==== RECORDS FOR THIS TASK ====

(** C5.  Every descriptor of a fetch result goes to the video table when its
    video codec is present, not "none" and not null; else to the audio table
    when its audio codec is so; else to neither.  The tables keep the order
    of the result, and no descriptor is in both. *)
Theorem partition_spec (formats : list pyval) :
  Forall (λ f, is_dict f = true) formats →
  ∃ video audio,
    partition formats [] [] = Ok (video, audio)
    ∧ video = List.filter is_video formats
    ∧ audio = List.filter is_audio formats
    ∧ (∀ f, f ∈ video ↔ f ∈ formats ∧ is_video f = true)
    ∧ (∀ f, f ∈ audio ↔ f ∈ formats ∧ is_video f = false
                                    ∧ codec_present "acodec" f = true)
    ∧ (∀ f, ¬ (f ∈ video ∧ f ∈ audio)).
Proof.
  intros Hd. exists (List.filter is_video formats), (List.filter is_audio formats).
  split; [by rewrite partition_dicts|]. split; [done|]. split; [done|].
  assert (Hv : ∀ f, f ∈ List.filter is_video formats
                    ↔ f ∈ formats ∧ is_video f = true).
  { intros f. rewrite !list_elem_of_In. apply filter_In. }
  assert (Ha : ∀ f, f ∈ List.filter is_audio formats
                    ↔ f ∈ formats ∧ is_video f = false
                      ∧ codec_present "acodec" f = true).
  { intros f. rewrite !list_elem_of_In, filter_In. unfold is_audio.
    by rewrite andb_true_iff, negb_true_iff. }
  split; [exact Hv|]. split; [exact Ha|].
  intros f [[_ H1]%Hv (_ & H2 & _)%Ha]. congruence.
Qed.

Lemma partition_spec_witness :
  ∃ video audio,
    partition example_formats [] [] = Ok (video, audio)
    ∧ video = List.filter is_video example_formats
    ∧ audio = List.filter is_audio example_formats
    ∧ (∀ f, f ∈ video ↔ f ∈ example_formats ∧ is_video f = true)
    ∧ (∀ f, f ∈ audio ↔ f ∈ example_formats ∧ is_video f = false
                                    ∧ codec_present "acodec" f = true)
    ∧ (∀ f, ¬ (f ∈ video ∧ f ∈ audio)).
Proof. apply (partition_spec example_formats). repeat constructor. Defined.

(** ** Computations that only print *)

Lemma emits_ret {A} (a : A) : emits (mret a) [] a.
Proof. intros [f o]. unfold mret, IO_ret, io_ret. cbn. by rewrite app_nil_r. Qed.

Lemma emits_lift {A} (a : A) : emits (lift (Ok a)) [] a.
Proof. intros [f o]. unfold lift. cbn. by rewrite app_nil_r. Qed.

Lemma emits_print line : emits (print line) [line] tt.
Proof. by intros w. Qed.

Lemma emits_bind {A B} (m : IO A) (k : A → IO B) l1 l2 a b :
  emits m l1 a → emits (k a) l2 b → emits (m ≫= k) (l1 ++ l2) b.
Proof.
  intros Hm Hk w. unfold mbind, IO_bind, io_bind. rewrite Hm, Hk. cbn.
  by rewrite <- app_assoc.
Qed.

Lemma emits_print_then {A} line (k : unit → IO A) l a :
  emits (k tt) l a → emits (print line ≫= k) (line :: l) a.
Proof. intros Hk. apply (emits_bind _ _ [line] l tt a); [apply emits_print|done]. Qed.

Lemma emits_lift_then {A B} (x : A) (k : A → IO B) l b :
  emits (k x) l b → emits (lift (Ok x) ≫= k) l b.
Proof. intros Hk. apply (emits_bind _ _ [] l x b); [apply emits_lift|done]. Qed.

Lemma emits_ret_then {A B} (x : A) (k : A → IO B) l b :
  emits (k x) l b → emits (mret x ≫= k) l b.
Proof. intros Hk. apply (emits_bind _ _ [] l x b); [apply emits_ret|done]. Qed.

Lemma fails_bind {A B} (m : IO A) (k : A → IO B) l1 l2 a e :
  emits m l1 a → fails_after (k a) l2 e → fails_after (m ≫= k) (l1 ++ l2) e.
Proof.
  intros Hm Hk w. unfold mbind, IO_bind, io_bind. rewrite Hm, Hk. cbn.
  by rewrite <- app_assoc.
Qed.

(** ** The order of the tables *)

Section Sorting.
Context {K : Type} (geb : K → K → bool).
Hypothesis geb_total : ∀ a b, geb a b = true ∨ geb b a = true.
Hypothesis geb_trans : ∀ a b c, geb a b = true → geb b c = true → geb a c = true.

Lemma insert_desc_perm x l : insert_desc geb x l ≡ₚ x :: l.
Proof.
  induction l as [|y l IH]; [done|]. cbn.
  destruct (geb x.1 y.1); [done|]. rewrite IH. apply Permutation_swap.
Qed.

Lemma sort_desc_perm l : sort_desc geb l ≡ₚ l.
Proof.
  induction l as [|x l IH]; [done|]. cbn. by rewrite insert_desc_perm, IH.
Qed.

Lemma insert_desc_sorted x l :
  StronglySorted (key_ge geb) l → StronglySorted (key_ge geb) (insert_desc geb x l).
Proof.
  induction 1 as [|y l Hs IH Hy]; cbn.
  - by repeat constructor.
  - destruct (geb x.1 y.1) eqn:Hxy.
    + constructor; [by constructor|]. constructor; [done|].
      eapply Forall_impl; [exact Hy|]. intros z Hz. by eapply geb_trans.
    + constructor; [done|]. rewrite insert_desc_perm. constructor; [|done].
      destruct (geb_total x.1 y.1) as [Hc|Hc]; [congruence|done].
Qed.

====

#### HOW TO COMPLETE THIS TASK:
Copy all lines from the material above that hold the word "induction".

#### PROBLEM SOLUTION:
  induction l as [|y l IH]; [done|]. cbn.
  induction l as [|x l IH]; [done|]. cbn. by rewrite insert_desc_perm, IH.
  induction 1 as [|y l Hs IH Hy]; cbn.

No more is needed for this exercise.